Abstract
Indigenous Kichwa communities in Ecuador’s Otavalo region have long participated in local and transnational markets, historically as mindalaes, specialized traders of the northern Andes. Yet in recent years, international development-oriented NGOs have framed entrepreneurship education as newly necessary for economic development. These approaches emphasize individualized narratives of vision, self-reliance, and growth, often characterizing Indigenous peoples as lacking entrepreneurial skills or the appropriate mindset. Drawing on ethnographic research with youth, mothers, and teachers at Saminay–El Legado, an agro- technical, intercultural bilingual secondary school (UECIB) in the parish of San José de Quichinche, this article examines how entrepreneurship education intersects with grounded understandings of sumak kawsay, or “living well.” Whereas sumak kawsay has been institutionalized nationally as an Indigenous alternative to development, I analyze how it is articulated and negotiated in everyday life as a relational, materially situated moral framework. I argue that development-oriented entrepreneurship education becomes misaligned when it privileges upward mobility over collective obligation and overlooks the structural constraints shaping Indigenous futures. What educators describe as mentalidad anclada—an “anchored mentality”—misrecognizes culturally mediated relational pragmatism, shaped by historical conditions of inadequate infrastructure, unstable markets, and migration, as a psychological limitation. By grounding sumak kawsay in ethnographic practice rather than political abstraction, this article reframes entrepreneurship not as individual escape or accumulation, but as economic action embedded within relational responsibility.

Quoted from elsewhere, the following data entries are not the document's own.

(** The records a schedule submits, in order. *)
Definition submitted (sched : list Action) : list (TimelineId.t * WalRecord.t) :=
  omap (fun a => match a with act_submit tl r => Some (tl, r) | _ => None end) sched.

(** What a request was submitted with. *)
Definition payload (q : WalAppendRequest) : TimelineId.t * WalRecord.t :=
  (timeline q, record q).

(** The request objects [append_wal_record_async] builds for a list of
    submissions. *)
Definition fresh_requests (l : list (TimelineId.t * WalRecord.t))
  : list WalAppendRequest :=
  map (fun p => WalAppendRequest_new (fst p) (snd p)) l.

(** The message [append_wal_record] sends for a request. *)
Definition wire_message (q : WalAppendRequest) : string :=
  snd (serialize_append_request (timeline q) (record q) 4096).

(** The number of [socket] calls, one per attempt to connect. *)
Definition connect_attempts (tr : list Syscall) : nat :=
  List.length (omap (fun c => match c with sys_socket => Some tt | _ => None end) tr).

(** The descriptors handed to [close], in order. *)
Definition closed (tr : list Syscall) : list Z :=
  omap (fun c => match c with sys_close fd => Some fd | _ => None end) tr.

(** The number of worker turns in a schedule. *)
Definition worker_steps (sched : list Action) : nat :=
  List.length (omap (fun a => match a with act_worker => Some tt | _ => None end)
                    sched).

(** The messages handed to [send], in order. *)
Definition sent (tr : list Syscall) : list string :=
  omap (fun c => match c with sys_send _ msg _ => Some msg | _ => None end) tr.

End Safekeeper.
(** [polls n s r]: polling from [s] ends after [n] passes with [r].  It
    returns at the first pass that meets the condition; after a pass
    that does not, it raises when more than [wait_timeout] has elapsed
    since [start_time] and polls again otherwise. *)
Inductive polls (condition : string) (locators : list locator)
    (wait_timeout start_time : Z)
    : nat -> ThreadStore D -> result unit * ThreadStore D -> Prop :=
| polls_met s s' :
    pass_met condition locators wait_timeout s s' ->
    polls condition locators wait_timeout start_time 1 s (Ok tt, s')
| polls_timeout s s' :
    pass_not_met condition locators wait_timeout s s' ->
    time (driver s') - start_time > wait_timeout ->
    polls condition locators wait_timeout start_time 1 s
      (Raise (NoSuchElementException (timeout_message condition)), s')
| polls_again n s s' r :
    pass_not_met condition locators wait_timeout s s' ->
    time (driver s') - start_time <= wait_timeout ->
    polls condition locators wait_timeout start_time n s' r ->
    polls condition locators wait_timeout start_time (S n) s r.

(** *** The two phases of [_wait_for_negative] *)

(** Probing a locator: a search with the implicit wait at 0, after which
    the implicit wait is set to [timeout]. *)
Definition probe_one (timeout : Py.value) (d : D) (loc : locator) : D :=
  match as_tuple loc with
  | None => d
  | Some (by_, value) =>
      implicitly_wait timeout (snd (find_elements by_ value (implicitly_wait (Int 0) d)))
  end.

(** The state after each locator of the list was probed in turn. *)
Definition probe (store : ThreadStore D) (locators : list locator) : ThreadStore D :=
  set_driver store (fold_left (probe_one (_get_timeout store)) locators (driver store)).

Definition negative_message (loc : string * string) (condition : string) : string :=
  "Timeout occurred while waiting for element (" ++ fst loc ++ "=" ++ snd loc
  ++ ") to become '" ++ condition ++ "'".

(** [waits present s r]: waiting in turn for each locator of [present]
    to stop satisfying the condition ends with [r].  Each wait is given
    [wait_timeout] minus the time elapsed since [start_time]; the first
    wait that times out raises TimeoutException. *)
Inductive waits (condition : string) (wait_timeout start_time : Z)
    : list (string * string) -> ThreadStore D -> result unit * ThreadStore D -> Prop :=
| waits_done s :
    waits condition wait_timeout start_time [] s (Ok tt, s)
| waits_timeout loc rest s c d :
    WaitForManager._get_until_cond condition loc = Some c ->
    until_not (wait_timeout - (time (driver s) - start_time)) c (driver s) = (false, d) ->
    waits condition wait_timeout start_time (loc :: rest) s
      (Raise (TimeoutException (negative_message loc condition)), set_driver s d)
| waits_next loc rest s c d r :
    WaitForManager._get_until_cond condition loc = Some c ->
    until_not (wait_timeout - (time (driver s) - start_time)) c (driver s) = (true, d) ->
    waits condition wait_timeout start_time rest (set_driver s d) r ->
    waits condition wait_timeout start_time (loc :: rest) s r.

In doing so, it offers a rethinking of entrepreneurship education that expands agency without obscuring the material and relational realities that define a good life.
Degree
MA
College and Department
Family, Home, and Social Sciences; Anthropology
Rights
https://lib.byu.edu/about/copyright/
BYU ScholarsArchive Citation
Lozano Hardman, Vanessa I., "The Relational Good Life: Entrepreneurship Education and Grounded Sumak Kawsay in Otavalo, Ecuador" (2026). Theses and Dissertations. 11253.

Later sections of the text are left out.